The first time, I was ten weeks pregnant. We, Alex and Lila and I, slept together in a hotel room, where Vinnie would meet us in the morning and we would go to the fair as a family.
The bleeding started after my youngest two had fallen asleep and when I curled beside them in the bed, I stifled my tears into the pillows. I wiped my cheeks dry and I strained my ears, listening in the dark for their sleeping breath to bring me peace in a night I knew I would not sleep.
In the morning, we detoured from our plans. Three year old Alex sat beside me on the hotel love seat and asked, why are you going to the hospital? Are they taking my brother out?
Vinnie met me at there, in the same waiting rooms we had sat months before. The same ultrasound floor where we first felt the punch of loss. He held my hand. Two losses in, we both knew how likely it was that this was the third.
Only, it wasn’t.
It would be a take-it-slow pregnancy. It would be a call-every-couple-weeks-when-the-bleeding-comes-back-and-you-panic pregnancy.
But, we left he hospital, whole, and with glossy ultrasound pictures of Asher tucked into my purse. And, though sleepless and emotionally spent, we made the drive back to what we had promised Alex and Lila – the fair.

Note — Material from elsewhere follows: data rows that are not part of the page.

(** * Weather-driven commodity pricing model: ensemble forecaster

    A shallow embedding of [WeatherCommodityForecaster] (src/Model.Py):
    the drought index, the fit pipeline with its failure policy, the
    cross-validation weights, the blended prediction, the evaluation
    metrics and the forecast extension.

    Numbers.  The program computes with IEEE doubles.  Here a finite
    double is idealised as an exact rational ([Q], compared with [==]),
    and the three non-finite results that the program can produce by
    dividing by zero (plus and minus infinity, and not-a-number) are kept
    as separate values of [fval].  Rounding and the sign of zero are not
    modelled.  The values that the fitted models predict are finite,
    except in [Raw], which is [predict] on arrays that can hold
    not-a-number and infinities.

    Libraries.  Training, cross-validated scoring and per-model
    prediction are calls into scikit-learn, statsmodels and TensorFlow.
    Their outcomes (a value or an exception) enter the model as data:
    a fitted regressor is a function from a feature matrix to the outcome
    of its [predict] call, and one run of [fit] reads its outcomes from a
    [fit_env] record. *)

From Stdlib Require Import String QArith Qminmax Qabs ZArith List Lia Lqa Bool.
Import ListNotations.

Open Scope Q_scope.

(** ** Python exceptions and results *)

Inductive exn : Type :=
| ValueError (msg : string)      (* raised by the program or by pandas/numpy *)
| LibraryError (msg : string).   (* any exception coming out of a library call *)

Inductive result (A : Type) : Type :=
| Ok (a : A)
| Raise (e : exn).
Arguments Ok {A} a.
Arguments Raise {A} e.

Definition returns {A} (r : result A) : bool :=
  match r with Ok _ => true | Raise _ => false end.

(** ** Idealised floating-point values *)

Inductive fval : Type :=
| Fin (q : Q)
| PInf
| NInf
| NaN.

(** Equality of values up to the equality of rationals. *)
Definition feq (x y : fval) : Prop :=
  match x, y with
  | Fin a, Fin b => a == b
  | PInf, PInf | NInf, NInf | NaN, NaN => True
  | _, _ => False
  end.

Definition is_finite (x : fval) : bool :=
  match x with Fin _ => true | _ => false end.

(** [a / b] on two finite doubles: a zero divisor gives an infinity of the
    sign of [a], or not-a-number when [a] is zero as well. *)
Definition fdiv (a b : Q) : fval :=
  if Qeq_bool b 0 then
    match a ?= 0 with
    | Eq => NaN
    | Gt => PInf
    | Lt => NInf
    end
  else Fin (a / b).

(** [np.maximum(0, x)]: not-a-number propagates. *)
Definition np_maximum0 (x : fval) : fval :=
  match x with
  | Fin q => Fin (Qmax 0 q)
  | PInf => PInf
  | NInf => Fin 0
  | NaN => NaN
  end.

(** [Series.fillna(0)]: only not-a-number is replaced. *)
Definition fillna0 (x : fval) : fval :=
  match x with
  | NaN => Fin 0
  | _ => x
  end.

Sometimes, you revisit traditions over and over again to create a steady rhythm in your life.
Sometimes, you take your childhood traditions and make them your children’s childhood traditions, because so much of parenthood is recreating the good of our own upbringing, while trying to smooth out the wrinkles.
Sometimes, you force new traditions to be old traditions, because everyone has them, and because you so, you must. Squeeze a square peg into a round hole until the edges are dulled enough that it may not fit cleanly, but it’s stuck.
And, sometimes, you return to the scenes where your family first began to feel whole, and you do it over and over, as though it’s salve to your bond as a family.
Sometimes, you go back to where you know you felt a pulse, where you know there was a heartbeat.
Do you feel it?
It’s a fair. It’s deep fried everything. It’s walking and carrying bags of stuffed prizes and overpriced everything. It’s making unwise eating choices and pretending for a moment that we are rural and agricultural as a family. It’s marveling at a butter sculpture.
It’s Alex growing so much that he’s denied a ride in the kiddie-section. It’s Lila sitting and having her face painted for the first time. It’s Asher holding my hand and skipping down the midway. It’s fresh milk and wild raspberries and kettle corn on the grass. It’s Evaline on her dad’s shoulders for one. more. year.
And we return to it.
My kids don’t know that I reminisce about that first year, while we’re waiting in line for tickets. And they don’t know that I remember, each long car drive down, the fear in my gut and the tears and how it was their slumbering bodies by my side that saved me, that kept me from sobbing through the entire night.
My kids don’t know the fair as anything more than what it is to them, at this moment in their lives. It is a day off from schoolwork. A day of too much sugar and so many rides.
It’s a day that we spend, together, as a family.
So, I guess they get the gist of it, just fine.